The magazine contributed to raising awareness of serious Green politics at a time when many people's view of the issue was coloured by the BBC sitcom The Good Life.

==Contents==
Contributors included:

- Richard Adams
- John Arlott
- Pete Atkin, writing about DIY
- Tony Benn
- Jeremy Bugler
- John A Burton
- Catherine Caufield
- Gillian Darley, Museum Correspondent
- Paul Foot
- David Helton
- Kate Hepburn
- Richard Ingrams
- Terry Jones
- Miles Kington
- Richard Mabey
- Richard D. North
- Bryan Reading (cartoonist)
- Posy Simmonds
- Ralph Steadman
- Bill Tidy

Bryan Reading's cartoon strip "The Belchers" (commissioned by Richard Boston), featuring the bucolic adventures of metropolitan emigrants Nigel and Fiona Allbran, appeared throughout Voles four-year lifetime.

In June 1980, the managing editor of Vole was Charles Alverson.

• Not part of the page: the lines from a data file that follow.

(* ===== verification/Catalog.v ===== *)
(** * Catalog: the schema statements of [lib/db.ts] and what SQLite makes of them

    A catalog is what [sqlite_schema] holds: tables with their columns and constraints, indexes
    and triggers.  A statement is a value that reads like the SQL it stands for; [define] is its
    effect on a catalog and throws where SQLite refuses it.  Where SQLite's answer would depend
    on the rows (a column without a default added to a table that has some, a table dropped
    while another refers to it) [define] refuses: no statement of the program is of that kind. *)
From S2P Require Import Prelude Js Schema Sql.
Open Scope Z_scope.

(** ** Values, columns, tables *)

(** What a cell holds: NULL, an integer, a double or a text. *)
Inductive SqlValue := VNull | VInt (z : Z) | VNum (x : num) | VText (t : text).
#[global] Instance text_eq_dec : EqDecision text.
Proof. solve_decision. Defined.
#[global] Instance SqlValue_eq_dec : EqDecision SqlValue.
Proof. solve_decision. Defined.

Inductive SqlType := INTEGER | TEXT | REAL.
Inductive RefAction := NO_ACTION | CASCADE | SET_NULL | RESTRICT.
Inductive ColumnConstraint :=
| NOT_NULL | UNIQUE | PRIMARY_KEY | AUTOINCREMENT
| DEFAULT (v : SqlValue)
| REFERENCES (parent column : string) (on_delete : RefAction).
#[global] Instance SqlType_eq_dec : EqDecision SqlType.
Proof. solve_decision. Defined.
#[global] Instance RefAction_eq_dec : EqDecision RefAction.
Proof. solve_decision. Defined.
#[global] Instance ColumnConstraint_eq_dec : EqDecision ColumnConstraint.
Proof. solve_decision. Defined.

Record Column := Col { c_name : string; c_type : SqlType; c_constraints : list ColumnConstraint }.

(** A table, with the constraints that follow its columns. *)
Record TableDef := mkTableDef {
  td_name : string; td_columns : list Column; td_primary : list string; td_uniques : list (list string) }.
Record IndexDef := mkIndexDef { ix_unique : bool; ix_name : string; ix_table : string; ix_columns : list string }.

Inductive TriggerEvent := BEFORE_INSERT | BEFORE_UPDATE_OF (column : string).
(** A trigger that refuses a row whose column is NULL or outside a range. *)
Record TriggerDef := mkTriggerDef {
  tg_name : string; tg_event : TriggerEvent; tg_table : string; tg_column : string; tg_lo : Z; tg_hi : Z }.

Record Catalog := mkCatalog {
  cat_tables : list TableDef; cat_indexes : list IndexDef; cat_triggers : list TriggerDef }.
Definition empty_catalog : Catalog := mkCatalog [] [] [].

(** ** What the constraints say of a column *)

Definition has (k : ColumnConstraint) (c : Column) : bool := bool_decide (k ∈ c_constraints c).
Fixpoint default_of (l : list ColumnConstraint) : SqlValue :=
  match l with [] => VNull | DEFAULT v :: _ => v | _ :: l' => default_of l' end.
Definition c_default (c : Column) : SqlValue := default_of (c_constraints c).
Fixpoint reference_of (l : list ColumnConstraint) : option (string * string) :=
  match l with [] => None | REFERENCES p k _ :: _ => Some (p, k) | _ :: l' => reference_of l' end.
Definition c_reference (c : Column) : option (string * string) := reference_of (c_constraints c).

Definition td_names (t : TableDef) : list string := c_name <$> td_columns t.
(** The columns that declare a key of their own, and the keys of the table. *)
Definition td_own_keys (t : TableDef) : list string :=
  c_name <$> filter (fun c => has UNIQUE c || has PRIMARY_KEY c = true) (td_columns t).
Definition td_keys (t : TableDef) : list (list string) :=
  (if decide (td_primary t = []) then [] else [td_primary t]) ++ td_uniques t ++
  ((fun k => [k]) <$> td_own_keys t).

(** ** Statements *)

Inductive statement :=
| CREATE_TABLE (t : TableDef)
| DROP_TABLE_IF_EXISTS (name : string)
| ADD_COLUMN (tname : string) (c : Column)
| DROP_COLUMN (tname column : string)
| RENAME_COLUMN (tname column to : string)
| CREATE_INDEX (i : IndexDef)
| CREATE_TRIGGER (g : TriggerDef).

(** [CREATE TABLE name (columns, PRIMARY KEY (p), UNIQUE (u), ...)] *)
Definition create (name : string) (columns : list Column) : statement :=
  CREATE_TABLE (mkTableDef name columns [] []).
Definition create_unique (name : string) (columns : list Column) (us : list (list string)) : statement :=
  CREATE_TABLE (mkTableDef name columns [] us).
Definition create_keyed (name : string) (columns : list Column) (p : list string) : statement :=
  CREATE_TABLE (mkTableDef name columns p []).
Definition index_on (name t : string) (columns : list string) : statement :=
  CREATE_INDEX (mkIndexDef false name t columns).

Definition table_named (c : Catalog) (name : string) : option TableDef :=
  get_row (fun t => td_name t = name) (cat_tables c).
(** Tables and indexes share one name space. *)
Definition taken (c : Catalog) (name : string) : bool :=
  bool_decide (name ∈ (td_name <$> cat_tables c) ++ (ix_name <$> cat_indexes c)).

(** A table definition SQLite takes: no column twice, the keys' columns there, one primary key,
    AUTOINCREMENT on an INTEGER PRIMARY KEY only. *)
Definition table_ok (t : TableDef) : bool :=
  bool_decide (NoDup (td_names t)) &&
  forallb (fun k => forallb (fun n => bool_decide (n ∈ td_names t)) k) (td_primary t :: td_uniques t) &&
  (length (filter (fun c => has PRIMARY_KEY c = true) (td_columns t)) +
     (if decide (td_primary t = []) then 0 else 1) <=? 1)%nat &&
  forallb (fun c => implb (has AUTOINCREMENT c) (has PRIMARY_KEY c && bool_decide (c_type c = INTEGER)))
    (td_columns t).

(** A column that can be added to a table with rows: not a key; NOT NULL with a default; a
    reference without one. *)
Definition column_addable (c : Column) : bool :=
  negb (has UNIQUE c) && negb (has PRIMARY_KEY c) &&
  implb (has NOT_NULL c) (negb (bool_decide (c_default c = VNull))) &&
  implb (is_some (c_reference c)) (bool_decide (c_default c = VNull)).

(** Something else of the catalog uses the column. *)
Definition column_used (c : Catalog) (t : TableDef) (k : string) : bool :=
  existsb (fun ks => bool_decide (k ∈ ks)) (td_keys t) ||
  existsb (fun i => bool_decide (ix_table i = td_name t /\ k ∈ ix_columns i)) (cat_indexes c) ||
  existsb (fun g => bool_decide (tg_table g = td_name t /\ tg_column g = k)) (cat_triggers c) ||
  existsb (fun u => existsb (fun l => bool_decide (c_reference l = Some (td_name t, k))) (td_columns u)) (cat_tables c) ||
  existsb (fun l => bool_decide (c_name l = k /\ is_Some (c_reference l))) (td_columns t).
Definition referenced (c : Catalog) (name : string) : bool :=
  existsb (fun u => negb (bool_decide (td_name u = name)) &&
    existsb (fun l => bool_decide (fst <$> c_reference l = Some name)) (td_columns u)) (cat_tables c).

Definition with_columns (name : string) (f : list Column -> list Column) (c : Catalog) : Catalog :=
  mkCatalog (update_where (fun t => td_name t = name)
    (fun t => mkTableDef (td_name t) (f (td_columns t)) (td_primary t) (td_uniques t)) (cat_tables c))
    (cat_indexes c) (cat_triggers c).

Definition refuse {A} (name : string) : result exn A := Throw (ESqlSchema name).

(** What one statement makes of the catalog. *)
Definition define (s : statement) (c : Catalog) : result exn Catalog :=
  match s with
  | CREATE_TABLE t =>
      if taken c (td_name t) || negb (table_ok t) then refuse (td_name t)
      else Ok (mkCatalog (cat_tables c ++ [t]) (cat_indexes c) (cat_triggers c))
  | DROP_TABLE_IF_EXISTS name =>
      match table_named c name with
      | None => Ok c
      | Some _ =>
          if referenced c name then refuse name
          else Ok (mkCatalog (delete_where (fun t => td_name t = name) (cat_tables c))
                 (delete_where (fun i => ix_table i = name) (cat_indexes c))
                 (delete_where (fun g => tg_table g = name) (cat_triggers c)))
      end
  | ADD_COLUMN name k =>
      match table_named c name with
      | None => refuse name
      | Some t =>
          if bool_decide (c_name k ∈ td_names t) || negb (column_addable k) then refuse (c_name k)
          else Ok (with_columns name (fun l => l ++ [k]) c)
      end
  | DROP_COLUMN name k =>
      match table_named c name with
      | None => refuse name
      | Some t =>
          if negb (bool_decide (k ∈ td_names t)) || column_used c t k then refuse k
          else Ok (with_columns name (delete_where (fun l => c_name l = k)) c)
      end
  | RENAME_COLUMN name k to =>
      match table_named c name with
      | None => refuse name
      | Some t =>
          if negb (bool_decide (k ∈ td_names t)) || bool_decide (to ∈ td_names t) || column_used c t k
          then refuse k
          else Ok (with_columns name
                 (update_where (fun l => c_name l = k) (fun l => Col to (c_type l) (c_constraints l))) c)
      end
  | CREATE_INDEX i =>
      match table_named c (ix_table i) with
      | None => refuse (ix_table i)
      | Some t =>
          if taken c (ix_name i) || negb (forallb (fun k => bool_decide (k ∈ td_names t)) (ix_columns i))
          then refuse (ix_name i)
          else Ok (mkCatalog (cat_tables c) (cat_indexes c ++ [i]) (cat_triggers c))
      end
  | CREATE_TRIGGER g =>
      match table_named c (tg_table g) with
      | None => refuse (tg_table g)
      | Some t =>
          if bool_decide (tg_name g ∈ tg_name <$> cat_triggers c) ||
             negb (bool_decide (tg_column g ∈ td_names t))
          then refuse (tg_name g)
          else Ok (mkCatalog (cat_tables c) (cat_indexes c) (cat_triggers c ++ [g]))
      end
  end.

Fixpoint define_all (l : list statement) (c : Catalog) : result exn Catalog :=
  match l with [] => Ok c | s :: l' => c' ← define s c; define_all l' c' end.

Lemma define_all_app l k c c' : define_all l c = Ok c' -> define_all (l ++ k) c = define_all k c'.
Proof.
  revert c. induction l as [|s l IH]; intros c; cbn; [by intros [= ->]|].
  destruct (define s c) as [c1|]; cbn; [apply IH|done].
Qed.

==Issue numbering and format==
The numbering of the issues was somewhat irregular. From September 1977 to August 1978 issues were numbered 1 to 12 (though number 8 was misnumbered as 7, subscription copies being manually corrected). The next issue, published in October 1978, began a new volume: it was numbered Vol. 2 No. 1, and this numbering continued to Vol. 2 No. 11, dated October 1979 (but actually published in September). Volume 3 began with No. 1, dated October 1979, and continued to Vol. 3 No. 10, dated July 1980. At this point the format changed to a tabloid size for the remaining three issues of the volume, No. 11, October 1980, to No. 13, December 1980. Volume 4, nos. 1–8, retained the tabloid format, and ran from January 1981 to September 1981.